International Publication No. 2014/049379 Pamphlet US Pat. No. 6,533,885 European Patent Application No. 1884572 German Patent Application Publication No. 102015205751

  Accordingly, it is an object of the present invention to provide an improved manufacturing method and an improved upper which at least partially overcome the aforementioned drawbacks.

  This object is solved at least in part by the parts of the shoe according to claim 1 according to the claims. This part can in particular be an upper.

In one embodiment, the shoe component comprises a) an area comprising a continuous piece of natural and / or synthetic leather, and b) this area comprises a first sub-region and a second sub-region; Each sub-region has a size greater than 3 cm ² , in particular greater than 4 cm ² , c) the leather has a reduced thickness in the second sub-region compared to the first sub-region D) a reduced thickness is obtained by scraping off the first surface layer of the leather by milling in the entire second sub-region.

  Initially, it should be noted that the term “milling” in the context of this document refers to the mechanical removal of material by a rotating machine tool. This is separate from leather (dry) milling during the manufacture of the leather itself, where the leather is tumbled during the tanning process to make the leather softer.

  By providing the part with a continuous piece of natural and / or synthetic leather, the overall stability and elasticity of the part can be increased. The leather-containing area can form the whole or at least the main part of the shoe part, for example the upper. Alternatively, this region may form only a smaller part of the shoe part, and the part may be made of other materials such as woven material (knit, mesh, etc.) or plastic material, for example. Furthermore, you may contain.

  By scraping off the first surface layer of the leather by milling the entire second sub-region so that the thickness of the leather is reduced in the second sub-region compared to the first sub-region, Without significantly detracting from the overall stability and elasticity of the part, the mechanical and functional properties of the part can be influenced in the respective subregions. The removal of the first surface layer is, for example, in the second sub-region compared to the first sub-region, in the second sub-region, the increased flexibility of the part, reduced stiffness, high breathability, or rough texture, and therefore , Can provide increased surface friction. Removal of the first surface layer can also help reduce the weight of the part. In addition, milling can also provide a different part appearance in the second sub-region than the first sub-region. This is particularly true in most cases, but when the part is assembled in the shoe, the first surface layer is scraped off by milling and the part side faces the outside of the shoe. . However, it is also possible to place the part in the shoe so that the side with the material scraped off by milling faces the inside of the shoe, or the side scraped off by milling is from the outside Parts may be placed between other components of the shoe so that it is not visible. For example, the flexibility / stiffness of the leather is adjusted by milling either the flesh side (ie bottom side) of the leather hide used in the part or the skin side (ie top side) of the hide, and then The skin side or the meat side can be arranged so as to face the outside or the inside of the shoe in the assembled state.

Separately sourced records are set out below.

(** Queued, for the lists of the owner. *)
Definition on_commit (w : icc) (p : Z) : Prop := exists v, icc_voters w !! owner p = Some v /\ p ∈ commit_list v.
Definition on_ws (w : icc) (p : Z) : Prop := exists v, icc_voters w !! owner p = Some v /\ p ∈ ws_list v.

Lemma on_commit_rest w w' p : queued_rest w w' -> on_commit w p -> on_commit w' p.
Proof. intros Q (v&Hv&Hp). destruct (qr_voter _ _ Q _ _ Hv) as (v'&Hv'&H1&_). exists v'. auto. Qed.
Lemma on_ws_rest w w' p : queued_rest w w' -> on_ws w p -> on_ws w' p.
Proof. intros Q (v&Hv&Hp). destruct (qr_voter _ _ Q _ _ Hv) as (v'&Hv'&_&H2). exists v'. auto. Qed.

Lemma linked_commit w p b : lists_ok w -> icc_bcms w !! p = Some b -> bcm_list b = Linked -> on_commit w p.
Proof.
  intros [H1 _ _] Hb Hl. destruct (li_link _ _ H1 p) as (l&HL&Hp); [unfold commit_links; by rewrite lookup_fmap, Hb; cbn; rewrite Hl|].
  unfold commits in HL. rewrite lookup_fmap in HL. destruct (icc_voters w !! owner p) as [v|] eqn:Hv; [|done].
  cbn in HL. simplify_eq. by exists v.
Qed.

Lemma linked_ws w p b : lists_ok w -> icc_bcms w !! p = Some b -> bcm_ws_list b = Linked -> on_ws w p.
Proof.
  intros [_ H2 _] Hb Hl. destruct (li_link _ _ H2 p) as (l&HL&Hp); [unfold ws_links; by rewrite lookup_fmap, Hb; cbn; rewrite Hl|].
  unfold wss in HL. rewrite lookup_fmap in HL. destruct (icc_voters w !! owner p) as [v|] eqn:Hv; [|done].
  cbn in HL. simplify_eq. by exists v.
Qed.

(** The two halves of [qcom_icc_bcm_voter_add]. *)
Lemma add_commit_ok w p b v : lists_ok w -> icc_bcms w !! p = Some b -> icc_voters w !! owner p = Some v ->
  exists w', (if list_empty (bcm_list b) then
      put_bcm p (with_link b Linked) ;;; put_voter (owner p) (with_commit v (commit_list v ++ [p]))
    else st_ret tt) w = Ok (tt, w') /\ lists_ok w' /\ queued_rest w w' /\
    (bcm_list b <> Uninit -> on_commit w' p).
Proof.
  intros HL Hb Hv. destruct (bcm_list b) eqn:E; cbn [list_empty].
  - exists w. split_and!; [done|done|apply queued_rest_refl|done].
  - eexists. split; [reflexivity|]. split_and!.
    + by apply queue_commit.
    + eapply queued_rest_put; try done. intros q Hq. apply elem_of_app. by left.
    + intros _. eexists. split; [apply lookup_insert_eq|]. cbn. apply elem_of_app. right. by left.
  - exists w. split_and!; [done|done|apply queued_rest_refl|]. intros _. by eapply linked_commit.
Qed.

Lemma add_ws_ok w p b v : lists_ok w -> icc_bcms w !! p = Some b -> icc_voters w !! owner p = Some v ->
  exists w', (if list_empty (bcm_ws_list b) then
      put_bcm p (with_ws b Linked) ;;; put_voter (owner p) (with_wslist v (ws_list v ++ [p]))
    else st_ret tt) w = Ok (tt, w') /\ lists_ok w' /\ queued_rest w w' /\
    (bcm_ws_list b <> Uninit -> on_ws w' p).
Proof.
  intros HL Hb Hv. destruct (bcm_ws_list b) eqn:E; cbn [list_empty].
  - exists w. split_and!; [done|done|apply queued_rest_refl|done].
  - eexists. split; [reflexivity|]. split_and!.
    + by apply queue_ws.
    + eapply queued_rest_put; try done. intros q Hq. apply elem_of_app. by left.
    + intros _. eexists. split; [apply lookup_insert_eq|]. cbn. apply elem_of_app. right. by left.
  - exists w. split_and!; [done|done|apply queued_rest_refl|]. intros _. by eapply linked_ws.
Qed.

  In general, the first sub-region will not be scraped off by leather milling, but the surface layer can also be scraped off by milling in both the first and second sub-regions, in which case The leather is scraped off by milling in the first sub-region to a depth shallower than the second sub-region, so that the remaining leather thickness is reduced in the second sub-region.

  As a general rule, in a given sub-region, in particular in the second sub-region, the leather can be milled down to a certain depth (as technically possible) throughout the sub-region. Is possible. However, the depth at which the leather is scraped off by milling, or in other words, the thickness of the surface layer that is scraped off by milling, can also vary across the sub-regions. For example, the milling process may gradually become thinner in a specific direction. In this case, the thickness of the surface layer that is scraped off by milling and hence the thickness of the remaining leather may indicate, for example, the average thickness or the minimum or maximum thickness of the respective sub-regions.

  For example, the thickness of the first surface layer that is scraped off by milling can vary across the second subregion so that the second subregion has a periodic or aperiodic pattern. . The leather has a second sub-region compared to the first sub-region in the sense that the average thickness or maximum thickness of the leather in the second sub-region is smaller than the leather thickness of the first sub-region. Can have a reduced thickness.

Since both the first and second subregions have a size greater than 3 cm ² , in particular greater than 4 cm ² , they are large enough to provide subregions with significantly different properties. It is. If one of the sub-regions is too small, this is typical of a mere decorative surface structure, but the effect of different thicknesses in this sub-region is completely “inconspicuous” by the much larger other sub-regions “Overshadowed” (at least not as noticeable to the extent that it will not be noticeable) and the desired differences in mechanical and functional properties will not be achieved.

  At this point, it is emphasized that the second subregion can be either connected or have a plurality of unconnected sites.

In other words, the first option is that the second sub-region comprises a plurality of separate sub-sub-regions, and the sum of all these sub-sub-regions is greater than 3 cm ² , in particular greater than 4 cm ² That is.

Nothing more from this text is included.